In late 2021 I went to Mexico City on my first international vacation in the era of COVID. The world had changed and everything felt both exciting and, given how frail the suddenness of the pandemic made us feel, insignificant. I have always adored the Mexican capital (I gained 10 pounds in two weeks by having tacos at every shop I found) but this time it felt mournful. What place on Earth didn’t? One afternoon my mother and I walked over 30 blocks (public transportation still felt terrifying) to attend “Immersive Frida Kahlo,” one of those digital shows where an artist’s work is dissected and projected on enormous screens to create an “experience.”

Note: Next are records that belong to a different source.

Lemma float_pow_half_neg (x : R) :
  x < 0 -> float_pow x 0.5 = Ok (PyComplex 0 (sqrt (- x))).
Proof.
  intros Hx. unfold float_pow.
  destruct (Rlt_dec 0 x); [lra |].
  destruct (Req_dec_T x 0); [lra |].
  rewrite is_integer_half.
  rewrite Rpower_half by lra.
  replace (PI * 0.5) with (PI / 2) by lra.
  rewrite cos_PI2, sin_PI2.
  do 2 f_equal; ring.
Qed.

Lemma hargreaves_value (tmin tmax tmean Ra : R) :
  tmin <= tmax ->
  hargreaves tmin tmax tmean Ra
    = Ok (PyFloat (0.0023 * (tmean + 17.8) * sqrt (tmax - tmin) * Ra)).
Proof.
  intros Ht. unfold hargreaves.
  rewrite float_pow_half_nonneg by lra. reflexivity.
Qed.

Lemma hargreaves_negative_radicand (tmin tmax tmean Ra : R) :
  tmax < tmin ->
  hargreaves tmin tmax tmean Ra
    = Ok (PyComplex 0 (0.0023 * (tmean + 17.8) * sqrt (tmin - tmax) * Ra)).
Proof.
  intros Ht. unfold hargreaves.
  rewrite float_pow_half_neg by lra. simpl.
  replace (- (tmax - tmin)) with (tmin - tmax) by ring.
  do 2 f_equal; ring.
Qed.

(** C1: the code does not do what the claim says.  With tmin = 26 and
    tmax = 20 the radicand is -6; [hargreaves] raises nothing and returns
    a complex number, where [solar_radiation_from_t], which takes the same
    root with [math.sqrt], raises [ValueError]. *)
Theorem hargreaves_returns_complex :
  hargreaves 26 20 23 15
    = Ok (PyComplex 0 (0.0023 * (23 + 17.8) * sqrt (26 - 20) * 15)) /\
  hargreaves 26 20 23 15 <> Raise DomainError /\
  solar_radiation_from_t 25 20 26 20 false = Raise DomainError.
Proof.
  rewrite hargreaves_negative_radicand by lra.
  repeat split; [discriminate |].
  unfold solar_radiation_from_t.
  rewrite math_sqrt_neg by lra. reflexivity.
Qed.

(** * Further properties of the estimators *)

(** ** Powers and logarithms of the [math] module *)

Lemma is_integer_IZR (z : Z) : is_integer (IZR z) = true.
Proof.
  unfold is_integer.
  assert (E : Int_part (IZR z) = z) by (symmetry; apply Int_part_spec; lra).
  rewrite E.
  destruct (Req_dec_T (IZR z) (IZR z)) as [_ | N]; [reflexivity | now elim N].
Qed.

Despite my skepticism, it was one of the most moving things I’d experienced since lockdown. Kahlo’s work, after all––despite its horrors and heartbreak––invites us to lean in and peer into her world. Surrounded by enormous jungles populated with tropical animals and symbols of the artist’s genius, I felt wonder and joy. It was like visiting someone else’s dream.

I can’t say I felt the same watching Carla Gutiérrez’s Frida, an expertly crafted but extremely reverential, biographical documentary that uses extracts from the artist’s diary as narration to suggest we’re listening to the story from the artist herself.

Interspersing archival images and footage with beautiful animations inspired by many of the artist’s efforts, Kahlo (Fernanda Echeverría del Rivero lends voice to the artist) shares her story chronologically. Perhaps here I should disclose that I adore Kahlo. I have read the biographies, I’ve watched the biopics (I prefer Ofelia Medina’s take to Salma Hayek’s), and visited museums and exhibitions all over the world just to see her works. Reading her diary has often helped me find solace when I’ve needed it. 

So: as a Kahlo-head (I don’t think there’s a name for us; I’d go with Friduchos) watching Frida gave me nothing new. I was too overprepared a student for this test. I found Gutiérrez’s intention of preserving her voice honorable and necessary; I agree that women and people who have been historically marginalized should be allowed and encouraged to tell their own stories. But this noble intention seems misguided when talking about the work of a visual artist, someone whose stories weren’t told in the literary form, but rather through symbols. Frida suggesting listening to an audiobook while watching a very good accompanying presentation.

It often appeared that, in this attempt to restore Kahlo’s voice, Gutiérrez forgot to include hers, making this a documentary without an artist’s perspective. Isn’t it presumptuous to assume these are the bits from her diary Kahlo would’ve used to tell her life story? I was moved by Gutiérrez’s love and clear admiration of Kahlo, but the overt reverence she shows by maintaining distance from the subject sometimes took me out of the film. 

Instead my mind wandered to wishing I knew how Gutiérrez felt the first time she saw one of Kahlo’s paintings in-person. Kahlo didn’t care what others thought her work meant; she was revolted by Breton and Co.’s assumption that she was a fellow surrealist. While men in Europe explored the subconscious and Freudian ideas through visuals, Frida’s creations were about her emotions––she channeled her life, not theories, through her work.

This is what makes her paintings so compelling. No one is indifferent; it’s impossible to not have a reaction. Some find it impossible to decipher––Kahlo herself was upset that Breton saw it as a Mexican handicraft. I find it moving, terrifying, and beautiful, but above all it puts a spell on me that I can’t explain and wouldn’t even know how to. The first time I saw Kahlo’s “The Broken Column” at the Dolores Olmedo Museum in Mexico I was stunned by its power. Painted shortly after she had spinal surgery at age 18 to correct the damage from the infamous trolley accident that almost killed her, the canvas shows a fragmented young woman who can’t make sense of what happened to her body. The painting told me a story and spoke to me in a way Frida couldn’t. As I stared into the broken figure looking at me from across time and space, all I wanted was to accompany her in pain and hold her hand.

Frida premiered at the 2024 Sundance Film Festival and arrives on Prime Video on March 15.